What needs to be done: Below are some records; quote exactly the lines from the one that contains "intros [Hnone|(result & Hsome & Hkey)]." through the one that contains "[modified] is positive, and", inclusive, and no others.

*** Data section ***

Lemma unwrap_positive_lacks key d w :
  lacks key d -> (Collection.unwrap_positive (VDict d) key w).1 = Ok (VBool false).
Proof.
  unfold Collection.unwrap_positive, bind, lift, py_get, get_default.
  intros [Hnone|(result & Hsome & Hkey)].
  - rewrite Hnone. reflexivity.
  - rewrite Hsome. cbn. unfold get_default. rewrite Hkey. reflexivity.
Qed.

Lemma unwrap_positive_present key d (result : dict value) v w :
  dict_get "result" d = Some (VDict result) ->
  dict_get key result = Some v ->
  (Collection.unwrap_positive (VDict d) key w).1 = py_gt_zero v.
Proof.
  intros Hresult Hkey.
  unfold Collection.unwrap_positive, bind, lift, py_get, get_default.
  rewrite Hresult. cbn. unfold get_default. rewrite Hkey.
  destruct (py_gt_zero v); reflexivity.
Qed.

(** X8: After a success, [update_one] tells whether the count under
    [modified] is positive, and [delete_one] the same for [deleted]:
    [False] when the field or the whole [result] is missing, the sign test
    for an integer, and a [TypeError] when the field is null. *)
Theorem one_document_operations_test_the_count self w (r : response) d :
  (forall rq, server w (wire w) rq = Responds r) ->
  ~ (400 <= status_code r < 600)%Z ->
  decoded r = inr (VDict d) ->
  ok_flag d = true ->
  (lacks "modified" d ->
     forall filter update,
       (Collection.update_one self filter update w).1 = Ok (VBool false)) /\
  (lacks "deleted" d ->
     forall filter, (Collection.delete_one self filter w).1 = Ok (VBool false)) /\
  (forall result n filter update,
     dict_get "result" d = Some (VDict result) ->
     dict_get "modified" result = Some (VInt n) ->
     (Collection.update_one self filter update w).1 = Ok (VBool (0 <? n)%Z)) /\
  (forall result n filter,
     dict_get "result" d = Some (VDict result) ->
     dict_get "deleted" result = Some (VInt n) ->
     (Collection.delete_one self filter w).1 = Ok (VBool (0 <? n)%Z)) /\
  (forall result filter update,
     dict_get "result" d = Some (VDict result) ->
     dict_get "modified" result = Some VNone ->
     exists text,
       (Collection.update_one self filter update w).1 = Raise (TypeError text)).
Proof.
  intros Hserver Hstatus Hdec Hok.
  split; [|split; [|split; [|split]]].
  - intros Hl filter update. unfold Collection.update_one.
    rewrite (after_success _ _ _ _ _ w r d) by assumption.
    apply unwrap_positive_lacks, Hl.
  - intros Hl filter. unfold Collection.delete_one.
    rewrite (after_success _ _ _ _ _ w r d) by assumption.
    apply unwrap_positive_lacks, Hl.
  - intros result n filter update Hresult Hn. unfold Collection.update_one.
    rewrite (after_success _ _ _ _ _ w r d) by assumption.
    rewrite (unwrap_positive_present _ _ _ _ _ Hresult Hn). reflexivity.
  - intros result n filter Hresult Hn. unfold Collection.delete_one.
    rewrite (after_success _ _ _ _ _ w r d) by assumption.
    rewrite (unwrap_positive_present _ _ _ _ _ Hresult Hn). reflexivity.
  - intros result filter update Hresult Hn. unfold Collection.update_one.
    rewrite (after_success _ _ _ _ _ w r d) by assumption.
    rewrite (unwrap_positive_present _ _ _ _ _ Hresult Hn).
    eexists. reflexivity.
Qed.

(** X9: After a success whose [result] lacks the field an operation reads,
    or that has no [result], the operations not named in C7 return their
    defaults as well: [find_one] [None], [insert_many], [list_indexes] and
    [list_collections] the empty list, [delete_many] 0, [aggregate] the
    empty list; and the two [stats] return an empty mapping when there is
    no [result]. *)
Theorem other_operations_default self w (r : response) d :
  (forall rq, server w (wire w) rq = Responds r) ->
  ~ (400 <= status_code r < 600)%Z ->
  decoded r = inr (VDict d) ->
  ok_flag d = true ->
  let c := Collection.client self in
  (lacks "document" d ->
     forall filter projection,
       (Collection.find_one self filter projection w).1 = Ok VNone) /\
  (lacks "ids" d ->
     forall documents,
       (Collection.insert_many self documents w).1 = Ok (VList [])) /\
  (lacks "deleted" d ->
     forall filter, (Collection.delete_many self filter w).1 = Ok (VInt 0)) /\
  (lacks "documents" d ->
     forall pipeline, (Collection.aggregate self pipeline w).1 = Ok (VList [])) /\
  (lacks "indexes" d -> (Collection.list_indexes self w).1 = Ok (VList [])) /\
  (lacks "collections" d -> (Client.list_collections c w).1 = Ok (VList [])) /\
  (dict_get "result" d = None ->
     (Collection.stats self w).1 = Ok (VDict []) /\
     (Client.stats c w).1 = Ok (VDict [])).
Proof.
  intros Hserver Hstatus Hdec Hok c.
  repeat apply conj; try (intros Hl; intros;
    apply (facade_default _ _ _ _ _ _ _ r d); assumption).
  intros Hnone. split.
  - unfold Collection.stats.
    etransitivity; [apply (after_success _ _ _ _ _ w r d); assumption|].
    cbn. unfold get_default. rewrite Hnone. reflexivity.
  - unfold Client.stats.
    etransitivity; [apply (after_success _ _ _ _ _ w r d); assumption|].
    cbn. unfold get_default. rewrite Hnone. reflexivity.
Qed.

*** End of Data section ***

Response box:
  intros [Hnone|(result & Hsome & Hkey)].
  - rewrite Hnone. reflexivity.
  - rewrite Hsome. cbn. unfold get_default. rewrite Hkey. reflexivity.
Qed.

Lemma unwrap_positive_present key d (result : dict value) v w :
  dict_get "result" d = Some (VDict result) ->
  dict_get key result = Some v ->
  (Collection.unwrap_positive (VDict d) key w).1 = py_gt_zero v.
Proof.
  intros Hresult Hkey.
  unfold Collection.unwrap_positive, bind, lift, py_get, get_default.
  rewrite Hresult. cbn. unfold get_default. rewrite Hkey.
  destruct (py_gt_zero v); reflexivity.
Qed.

(** X8: After a success, [update_one] tells whether the count under
    [modified] is positive, and [delete_one] the same for [deleted]:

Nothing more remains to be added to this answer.